## TASK TO CARRY OUT
Could you return only the lines that run from the line with "(** The front" through the final line of the data, exactly as they stand?

[Dataset excerpts]
# # # #

Lemma rdb_load_checked_witness :
  match load_bytes empty_dump with
  | Some (inl (r', Some dbs')) =>
    ∃ data c rest, empty_dump = data ++ le_enc 8 c ++ rest ∧ in_u 64 c ∧ (c = 0 ∨ c = crc64_ref 0 data) ∧ dev_in (io r') rest
  | _ => False
  end.
Proof.
  assert (is_bytes empty_dump) as Hb by (vm_compute; by repeat constructor).
  destruct (load_bytes empty_dump) as [[[r' [dbs'|]]|]|] eqn:E; [|vm_compute in E; discriminate E..].
  exact (rdb_load_checked (host := be_host) sample_config 0 20 (buffer_of empty_dump) empty_dump [empty_db] r' dbs'
    Hb (buffer_of_in empty_dump eq_refl) ltac:(done) eq_refl eq_refl E).
Defined.

Lemma rdb_load_truncated_witness :
  match load_bytes (take 12 empty_dump) with Some (inl (_, Some _)) => False | _ => True end.
Proof.
  assert (is_bytes (take 12 empty_dump ++ drop 12 empty_dump)) as Hb by (vm_compute; by repeat constructor).
  assert (dev_in (buffer_of empty_dump) (take 12 empty_dump ++ drop 12 empty_dump)) as Hin.
  { rewrite take_drop. by apply buffer_of_in. }
  destruct (load_bytes empty_dump) as [[[r' [dbs'|]]|]|] eqn:E; [|vm_compute in E; discriminate E..].
  assert (dev_in (io r') []) as Hend.
  { vm_compute in E. injection E as <- _. exists empty_dump. split; [|done]. exists []. done. }
  destruct (load_bytes (take 12 empty_dump)) as [[[r2 [dbs2|]]|]|] eqn:E2; try exact I.
  exact (rdb_load_truncated (host := be_host) sample_config 0 20 20 (buffer_of empty_dump) (buffer_of (take 12 empty_dump))
    (take 12 empty_dump) (drop 12 empty_dump) [empty_db] r' dbs' Hb ltac:(done) ltac:(done) eq_refl eq_refl Hin E Hend
    (buffer_of_in (take 12 empty_dump) eq_refl) r2 dbs2 E2).
Defined.

(** The front of a dump with a key, and a type byte. *)
Definition cut_dump : bytes := rdb_magic ++ [254; 0; 0; 1; 97; 5; 104; 101].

# # # #

## OUTPUT
(** The front of a dump with a key, and a type byte. *)
Definition cut_dump : bytes := rdb_magic ++ [254; 0; 0; 1; 97; 5; 104; 101].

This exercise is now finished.